* Prompt: Write out exactly the lines of the entries below, from the first through the line containing "apply node_has_modifier_app.", and nothing beyond them.

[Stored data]
--

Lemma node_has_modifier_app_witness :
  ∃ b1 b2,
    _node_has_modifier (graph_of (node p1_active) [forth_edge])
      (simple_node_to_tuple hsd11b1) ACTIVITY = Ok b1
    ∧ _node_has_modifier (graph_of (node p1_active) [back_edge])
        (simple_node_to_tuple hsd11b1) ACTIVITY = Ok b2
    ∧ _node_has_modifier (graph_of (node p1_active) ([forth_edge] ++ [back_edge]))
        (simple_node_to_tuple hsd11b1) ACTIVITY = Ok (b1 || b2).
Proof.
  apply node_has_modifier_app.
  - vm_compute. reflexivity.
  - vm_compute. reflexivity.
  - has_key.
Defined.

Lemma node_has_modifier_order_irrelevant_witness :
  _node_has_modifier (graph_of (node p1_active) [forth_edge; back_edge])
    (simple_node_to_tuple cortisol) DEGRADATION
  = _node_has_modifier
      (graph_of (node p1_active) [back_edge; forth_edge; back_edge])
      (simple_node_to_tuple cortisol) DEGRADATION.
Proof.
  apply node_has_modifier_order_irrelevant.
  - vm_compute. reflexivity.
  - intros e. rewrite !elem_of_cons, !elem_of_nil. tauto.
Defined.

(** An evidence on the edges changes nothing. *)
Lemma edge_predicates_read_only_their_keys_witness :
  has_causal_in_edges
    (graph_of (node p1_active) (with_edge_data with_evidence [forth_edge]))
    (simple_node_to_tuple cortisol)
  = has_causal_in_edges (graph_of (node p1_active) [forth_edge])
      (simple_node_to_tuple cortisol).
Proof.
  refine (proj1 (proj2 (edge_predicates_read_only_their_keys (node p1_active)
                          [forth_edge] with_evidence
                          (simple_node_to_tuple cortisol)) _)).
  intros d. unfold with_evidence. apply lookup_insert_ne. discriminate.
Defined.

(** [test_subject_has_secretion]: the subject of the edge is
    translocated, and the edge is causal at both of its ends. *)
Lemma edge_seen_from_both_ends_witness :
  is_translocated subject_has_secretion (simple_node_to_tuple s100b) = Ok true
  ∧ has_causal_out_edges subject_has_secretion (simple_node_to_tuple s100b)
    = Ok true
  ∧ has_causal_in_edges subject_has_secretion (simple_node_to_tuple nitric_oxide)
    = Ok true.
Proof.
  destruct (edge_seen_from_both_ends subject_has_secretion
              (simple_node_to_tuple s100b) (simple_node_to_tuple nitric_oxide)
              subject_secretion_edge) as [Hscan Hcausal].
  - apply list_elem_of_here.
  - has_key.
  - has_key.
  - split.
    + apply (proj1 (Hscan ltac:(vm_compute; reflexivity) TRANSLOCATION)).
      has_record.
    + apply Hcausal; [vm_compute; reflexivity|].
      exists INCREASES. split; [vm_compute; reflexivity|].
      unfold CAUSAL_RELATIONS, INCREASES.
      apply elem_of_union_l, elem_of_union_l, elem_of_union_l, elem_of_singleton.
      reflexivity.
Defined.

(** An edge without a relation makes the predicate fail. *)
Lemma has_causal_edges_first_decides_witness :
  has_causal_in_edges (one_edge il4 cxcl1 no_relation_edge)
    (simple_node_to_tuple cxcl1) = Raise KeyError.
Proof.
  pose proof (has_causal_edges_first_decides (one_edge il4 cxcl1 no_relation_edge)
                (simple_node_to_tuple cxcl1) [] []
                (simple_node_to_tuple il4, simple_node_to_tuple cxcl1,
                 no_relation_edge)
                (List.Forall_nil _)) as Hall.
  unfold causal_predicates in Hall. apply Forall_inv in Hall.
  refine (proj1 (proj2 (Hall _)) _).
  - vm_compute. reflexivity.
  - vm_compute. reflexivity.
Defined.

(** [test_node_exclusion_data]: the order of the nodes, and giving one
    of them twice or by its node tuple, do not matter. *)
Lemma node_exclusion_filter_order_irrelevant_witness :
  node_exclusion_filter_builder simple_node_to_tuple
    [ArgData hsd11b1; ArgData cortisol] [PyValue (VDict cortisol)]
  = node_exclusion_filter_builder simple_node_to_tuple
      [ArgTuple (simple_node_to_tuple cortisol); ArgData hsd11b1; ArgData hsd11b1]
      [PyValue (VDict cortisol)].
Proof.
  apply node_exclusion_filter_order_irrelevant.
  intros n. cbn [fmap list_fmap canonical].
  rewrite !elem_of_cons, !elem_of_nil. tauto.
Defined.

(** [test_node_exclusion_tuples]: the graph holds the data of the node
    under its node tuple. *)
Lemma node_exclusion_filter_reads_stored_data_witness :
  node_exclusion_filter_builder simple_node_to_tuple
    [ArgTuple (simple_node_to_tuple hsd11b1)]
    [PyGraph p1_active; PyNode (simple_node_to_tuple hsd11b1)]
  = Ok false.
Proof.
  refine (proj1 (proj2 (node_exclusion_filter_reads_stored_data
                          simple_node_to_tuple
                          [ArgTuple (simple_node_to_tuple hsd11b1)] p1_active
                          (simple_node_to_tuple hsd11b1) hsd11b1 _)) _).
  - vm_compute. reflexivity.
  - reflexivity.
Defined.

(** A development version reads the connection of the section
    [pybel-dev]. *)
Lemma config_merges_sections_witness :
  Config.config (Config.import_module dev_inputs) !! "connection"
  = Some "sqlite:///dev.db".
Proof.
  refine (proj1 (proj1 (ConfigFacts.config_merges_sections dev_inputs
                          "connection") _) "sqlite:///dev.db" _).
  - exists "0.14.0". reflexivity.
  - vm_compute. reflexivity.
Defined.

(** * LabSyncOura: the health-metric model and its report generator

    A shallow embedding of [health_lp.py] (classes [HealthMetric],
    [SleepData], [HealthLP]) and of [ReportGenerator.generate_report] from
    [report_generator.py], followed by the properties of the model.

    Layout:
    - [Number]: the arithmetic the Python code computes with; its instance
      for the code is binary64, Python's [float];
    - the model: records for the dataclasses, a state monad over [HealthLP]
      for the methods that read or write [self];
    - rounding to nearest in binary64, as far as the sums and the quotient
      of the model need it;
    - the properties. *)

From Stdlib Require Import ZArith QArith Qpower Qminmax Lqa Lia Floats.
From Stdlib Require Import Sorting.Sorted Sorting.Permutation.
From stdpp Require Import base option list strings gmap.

--

* Solution for this problem:
Lemma node_has_modifier_app_witness :
  ∃ b1 b2,
    _node_has_modifier (graph_of (node p1_active) [forth_edge])
      (simple_node_to_tuple hsd11b1) ACTIVITY = Ok b1
    ∧ _node_has_modifier (graph_of (node p1_active) [back_edge])
        (simple_node_to_tuple hsd11b1) ACTIVITY = Ok b2
    ∧ _node_has_modifier (graph_of (node p1_active) ([forth_edge] ++ [back_edge]))
        (simple_node_to_tuple hsd11b1) ACTIVITY = Ok (b1 || b2).
Proof.
  apply node_has_modifier_app.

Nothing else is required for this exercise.